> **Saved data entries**

○ ○ ○ ○ ○

(** [serve_stream] past the authorization greetings: the deployment's services, the
    connection's scope, the grant's scope, the TCP preflight, the service pool. *)
Definition serve_gated (env : StreamEnv) (hello : StreamHello) : StreamOutcome :=
  if is_some_and (service_kind hello) (fun kind => negb (service_enabled desktop_feature pol kind))
  then SoRefused (RfDisabled (default KPing (service_kind hello))) else
  match service_scope (se_scopes env) with
  | Err why => SoRefused (RfScope why)
  | Ok grant =>
      match grant ≫= (fun g => match scope_check g hello with Err e => Some e | Ok _ => None end) with
      | Some why => SoRefused (RfOutside why)
      | None =>
          match tcp_refusal pol hello with
          | Some why => SoRefused why
          | None =>
              if takes_slot hello && negb (try_service_slot (se_slots env)).2
              then SoRefused RfCapacity
              else serve_service env grant hello
          end
      end
  end.

Definition serve_stream (env : StreamEnv) (hello : StreamHello) : StreamOutcome :=
  if height_bad hello then SoRefused RfHeight else
  match hello with
  | HAuthz g => SoAuthorize g false
  | HRenewAuthz g => SoAuthorize g true
  | _ => serve_gated env hello
  end.

(** The gate of [serve_connection]: the state a new connection starts with, or a close. *)
Definition admit_peer (peer : EndpointKey) (streams : Z) : option (State * Z) :=
  if bool_decide (peer ∈ ag_allow pol)
  then Some (ConnAuthz_new (grants_required (authz_policy pol)) streams)
  else None.

End Serve.

(** ** Process limits *)

Record AgentLimits : Type := mkLimits {
  al_connections : Z;
  al_streams : Z;
  al_max_fds : option Z;
  al_max_rss_bytes : option Z
}.

Definition AgentLimits_default : AgentLimits := mkLimits 32 64 None None.

Definition AgentLimits_new (connections streams : Z) : AgentLimits :=
  mkLimits connections streams None None.

Definition with_process_budget (l : AgentLimits) (max_fds max_rss_mb : option Z) : AgentLimits :=
  mkLimits (al_connections l) (al_streams l) max_fds
    ((fun mb => sat_mul64 mb (1024 * 1024)) <$> max_rss_mb).

(** The gate: its limits, and when it last sampled with which verdict. *)
Record ResourceGate : Type := mkGate {
  rg_max_fds : option Z;
  rg_max_rss_bytes : option Z;
  rg_cache : option Z * bool
}.

Definition SAMPLE_INTERVAL : duration := 200 * 1000 * 1000.

Definition ResourceGate_new (l : AgentLimits) : option ResourceGate :=
  if is_none (al_max_fds l) && is_none (al_max_rss_bytes l) then None
  else Some (mkGate (al_max_fds l) (al_max_rss_bytes l) (None, true)).

(** [ResourceGate::allows] at a monotonic instant [now], with what the kernel reports
    and the instant [later] at which the sample is stored. *)
Definition gate_allows (g : ResourceGate) (now later : Z) (fds rss : option Z)
    : ResourceGate * bool :=
  let '(at_, verdict) := rg_cache g in
  if is_some_and at_ (fun at_ => sat_sub64 now at_ <? SAMPLE_INTERVAL) then (g, verdict) else
  let over max seen := match max, seen with Some m, Some n => negb (n <? m) | _, _ => false end in
  let seen max value := match max, value with Some _, Some _ => true | _, _ => false end in
  let ok := negb (over (rg_max_fds g) fds) && negb (over (rg_max_rss_bytes g) rss) in
  let observed := seen (rg_max_fds g) fds || seen (rg_max_rss_bytes g) rss in
  let verdict := ok || negb observed in
  (mkGate (rg_max_fds g) (rg_max_rss_bytes g) (Some later, verdict), verdict).

(** ** Connection admission

    [Agent::serve] and the accept loop of [Agent::run]: the checks before a connection is
    served, with the free slots of the admission semaphore. *)
Inductive AdmissionError : Type :=
| AePolicy (e : PolicyError) | AeStreamBudget | AeResources | AeConnections.

Definition serve_admission (desktop_feature : bool) (pol : AgentPolicy) (limits : AgentLimits)
    (gate_open : bool) (available : Z) : Z * result unit AdmissionError :=
  match AgentPolicy_validate desktop_feature pol with
  | Err e => (available, Err (AePolicy e))
  | Ok _ =>
      if grants_required (authz_policy pol) && (al_streams limits <? 2)
      then (available, Err AeStreamBudget) else
      if negb gate_open then (available, Err AeResources) else
      if 0 <? available then (available - 1, Ok tt) else (available, Err AeConnections)
  end.

(** ** Sync access is exactly the signed scope *)

Lemma normalize_scope_join s :
  rel_comps s <> [] -> normalize_scope s = join "/" (rel_comps s).
Proof.
  intros _. unfold normalize_scope. change (filter kept_part (split_on is_sep s)) with (rel_comps s).
  assert (Hp : Forall plain_part (rel_comps s)) by apply rel_comps_plain.
  induction (rel_comps s) as [|w ws IH] using rev_ind; [done|].
  apply Forall_app in Hp as [Hp Hw]. rewrite foldl_app. simpl. rewrite IH by done.
  apply path_push_join; [done|]. by inversion Hw.
Qed.

Lemma scope_components s :
  check_scope_path s = Ok tt -> path_components (normalize_scope s) = Normal <$> rel_comps s.
Proof.
  intros (_ & _ & _ & _ & _ & Hd & Hne)%check_scope_path_ok. rewrite normalize_scope_join by done.
  apply path_components_join; auto using rel_comps_plain, rel_comps_kept.
Qed.

Lemma prefix_fmap_normal (a b : list bytes) :
  (Normal <$> a) `prefix_of` (Normal <$> b) <-> a `prefix_of` b.
Proof.
  split; [|by intros [k ->]; exists (Normal <$> k); rewrite fmap_app].
  revert b. induction a as [|x a IH]; intros b; [intros _; apply prefix_nil|].
  destruct b as [|y b]; csimpl; [by intros ?%prefix_nil_not|].
  intros H. pose proof (prefix_cons_inv_1 _ _ _ _ H) as [= ->].
  apply prefix_cons, IH. by apply prefix_cons_inv_2 in H.
Qed.

Lemma sync_access_scope g raw rel :
  payload_ok (v_payload g) -> check_rel_path raw = Ok rel ->
  permits_path (sync_access (Some g)) rel = true <->
  match c_sync_paths (p_constraints (v_payload g)) with
  | Some scopes => exists s, s ∈ scopes /\ rel_comps s `prefix_of` rel_comps raw
  | None => True
  end.
Proof.
  intros Hp Hrel. pose proof (pk_scopes _ Hp) as Hs. unfold permits_path, sync_access. simpl.
  destruct (c_sync_paths _) as [scopes|]; [|done]. simpl in Hs. rewrite Forall_forall in Hs.
  unfold path_eqb, path_starts_with. rewrite existsb_exists, (path_components_rel _ _ Hrel). split.
  - intros (x & Hx%list_elem_of_In & E). apply list_elem_of_fmap in Hx as (s & -> & Hin).
    exists s. split; [done|]. rewrite (scope_components s) in E by by apply Hs.
    apply orb_true_iff in E as [E|E]; apply bool_decide_eq_true in E.
    + apply (inj (fmap Normal)) in E. by rewrite E.
    + by apply prefix_fmap_normal.
  - intros (s & Hin & Hpre). exists (normalize_scope s). split.
    + apply list_elem_of_In, list_elem_of_fmap. by exists s.
    + rewrite (scope_components s) by by apply Hs. apply orb_true_iff. right.
      apply bool_decide_eq_true. by apply prefix_fmap_normal.
Qed.

(** The access a sync stream is served with is exactly the signed scope: a path a
    request may name is inside it if and only if the components of some scope entry,
    with [.] and empty parts dropped, are a prefix of the components of the path; a
    grant without a path list opens the whole root. *)
Theorem sync_access_exact g raw rel :
  payload_ok (v_payload g) -> check_rel_path raw = Ok rel ->
  permits_path (sync_access (Some g)) rel = true <->
  match c_sync_paths (p_constraints (v_payload g)) with
  | Some scopes => exists s, s ∈ scopes /\ rel_comps s `prefix_of` rel_comps raw
  | None => True
  end.
Proof. apply sync_access_scope. Qed.

(** ** What a served stream has passed *)

Section Gates.
  Context (desktop_feature : bool) (pol : AgentPolicy).

Record stream_gates (env : StreamEnv) (hello : StreamHello) (grant : option VerifiedGrant)
    (svc : Served) : Prop := {
  sg_scope : service_scope (se_scopes env) = Ok grant;
  sg_kind : exists k, service_kind hello = Some k /\
    k ∈ effective_services desktop_feature pol /\ k <> KAudio /\
    forall g, grant = Some g -> permits_service g k = true;
  sg_slot : takes_slot hello = true -> 0 < se_slots env;
  sg_service : match svc with
    | SvPing nonce => hello = HPing nonce
    | SvInfo services => hello = HInfo /\ services = announced desktop_feature pol env
    | SvTcp t => (exists host, hello = HTcpConnect host (tt_port t)) /\
        permits_tcp_target pol t = true /\
        forall g, grant = Some g -> permits_port g (tt_port t) = true
    | SvDesktop h bps view_only _ _ _ => desktop_hello hello = Some h /\
        forall g, grant = Some g -> permits_display g (dh_display h) = true /\
          view_only = negb (permits_desktop_control g) /\
          bps = c_max_bps (p_constraints (v_payload g))
    | SvSync dir access _ => ag_sync_dir pol = Some dir /\ access = sync_access grant /\
        se_sync_busy env = false
    end
}.

Lemma scope_check_ok g hello :
  scope_check g hello = Ok tt <->
  (exists k, service_kind hello = Some k /\ permits_service g k = true) /\
  (forall host port, hello = HTcpConnect host port -> permits_port g port = true) /\
  (forall h, desktop_hello hello = Some h -> permits_display g (dh_display h) = true).
Proof.
  unfold scope_check. destruct hello; simpl;
    repeat match goal with |- context [if ?b then _ else _] => destruct b eqn:? end;
    naive_solver congruence.
Qed.

Lemma serve_service_ok env grant hello svc k :
  service_kind hello = Some k -> k ∈ effective_services desktop_feature pol ->
  service_scope (se_scopes env) = Ok grant ->
  (forall g, grant = Some g -> scope_check g hello = Ok tt) ->
  (takes_slot hello = true -> 0 < se_slots env) ->
  serve_service desktop_feature pol env grant hello = SoServed svc ->
  stream_gates env hello grant svc.
Proof.
  intros Hk Hin Hsc Hg Hslot Hs.
  assert (Hgk : forall g, grant = Some g -> permits_service g k = true).
  { intros g ->. pose proof (proj1 (scope_check_ok g hello) (Hg g eq_refl)) as [(k' & Ek & Hp) _].
    congruence. }
  assert (Hpt : forall g host port, grant = Some g -> hello = HTcpConnect host port ->
    permits_port g port = true).
  { intros g host port E1 E2. by apply (proj1 (scope_check_ok g hello) (Hg g E1)) with host. }
  assert (Hdp : forall g h, grant = Some g -> desktop_hello hello = Some h ->
    permits_display g (dh_display h) = true).
  { intros g h E1 E2. by apply (proj1 (scope_check_ok g hello) (Hg g E1)). }
  assert (Ha : k <> KAudio) by (intros ->; by destruct hello).
  split; [done|by exists k|done|]. clear Hg Hgk Hslot Hk.
  destruct hello; simpl in Hs; simplify_eq; try done.
  all: repeat case_match; simplify_eq.
  all: try match goal with E : TcpTarget_new _ _ = Ok _ |- _ =>
    apply TcpTarget_new_host in E as (_ & <- & _) end.
  all: try (split_and!; [by eexists|done|intros g Eg; by eapply Hpt]).
  all: try (split; [done|intros g Eg; split_and!; [by eapply Hdp|by rewrite Eg|by rewrite Eg]]).
  all: split_and!; [done|done|by destruct (se_sync_busy env)].
Qed.

Lemma served_gates env hello svc :
  serve_stream desktop_feature pol env hello = SoServed svc ->
  exists grant, stream_gates env hello grant svc.
Proof.
  intros Hs. unfold serve_stream in Hs. destruct (height_bad hello); [done|].
  destruct (service_kind hello) as [k|] eqn:Ek; [|by destruct hello].
  assert (Hs' : serve_gated desktop_feature pol env hello = SoServed svc)
    by (destruct hello; (done || exact Hs)).
  clear Hs. unfold serve_gated in Hs'. rewrite Ek in Hs'. simpl in Hs'.
  destruct (service_enabled desktop_feature pol k) eqn:Ee; [|done]. simpl in Hs'.
  destruct (service_scope _) as [grant|] eqn:Es; [|done].
  destruct (grant ≫= _) eqn:Eg; [done|]. destruct (tcp_refusal pol hello); [done|].
  destruct (takes_slot hello && _) eqn:El; [done|]. exists grant.
  apply (serve_service_ok env grant hello svc k); try done.
  - unfold service_enabled in Ee. by apply bool_decide_eq_true in Ee.
  - intros g ->. simpl in Eg. by destruct (scope_check g hello) as [[]|].
  - intros Et. rewrite Et in El. unfold try_service_slot in El.
    destruct (0 <? se_slots env) eqn:E0; [by apply Z.ltb_lt|done].
Qed.

(** A stream is served only past every gate: its service is one the deployment
    offers, the connection's scope at that moment allowed it, the grant, where there is
    one, covers the service, the TCP port and the display, a TCP stream goes to an
    allowlisted canonical destination on the very port that was checked, sync and
    desktop run with exactly the rights of the grant, and a data service holds a slot. *)
Theorem serve_stream_gated env hello svc :
  serve_stream desktop_feature pol env hello = SoServed svc ->
  exists grant, stream_gates env hello grant svc.
Proof. apply served_gates. Qed.

(** ** Announced services work *)

Lemma validate_services_ok set :
  ag_services pol = Some set -> AgentPolicy_validate desktop_feature pol = Ok tt ->
  forall k, k ∈ set -> validate_service desktop_feature pol k = Ok tt.
Proof.
  intros Es Hv k Hk. unfold AgentPolicy_validate in Hv. rewrite Es in Hv.
  destruct (try_for_each _ _) as [[]|] eqn:Ef; [|done]. apply try_for_each_ok in Ef.
  rewrite Forall_forall in Ef. apply Ef. rewrite merge_sort_Permutation. by apply elem_of_elements.
Qed.

(** A validated policy offers sync only with a directory. *)
Lemma effective_sync :
  AgentPolicy_validate desktop_feature pol = Ok tt ->
  KSync ∈ effective_services desktop_feature pol -> exists dir, ag_sync_dir pol = Some dir.
Proof.
  intros Hv. unfold effective_services. rewrite elem_of_union. intros [Hk|Hk]; [set_solver|].
  destruct (ag_sync_dir pol) as [dir|] eqn:Ed; [by exists dir|]. exfalso.
  destruct (ag_services pol) as [set|] eqn:Es.
  - apply elem_of_filter in Hk as [_ Hk]. pose proof (validate_services_ok set Es Hv _ Hk) as K.
    simpl in K. by rewrite Ed in K.
  - simpl in Hk. destruct desktop_feature; set_solver.
Qed.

○ ○ ○ ○ ○

> **Required action**
Check all the records above and select each line where the string "Hrel" is found.

> **Response**
  intros Hp Hrel. pose proof (pk_scopes _ Hp) as Hs. unfold permits_path, sync_access. simpl.
  unfold path_eqb, path_starts_with. rewrite existsb_exists, (path_components_rel _ _ Hrel). split.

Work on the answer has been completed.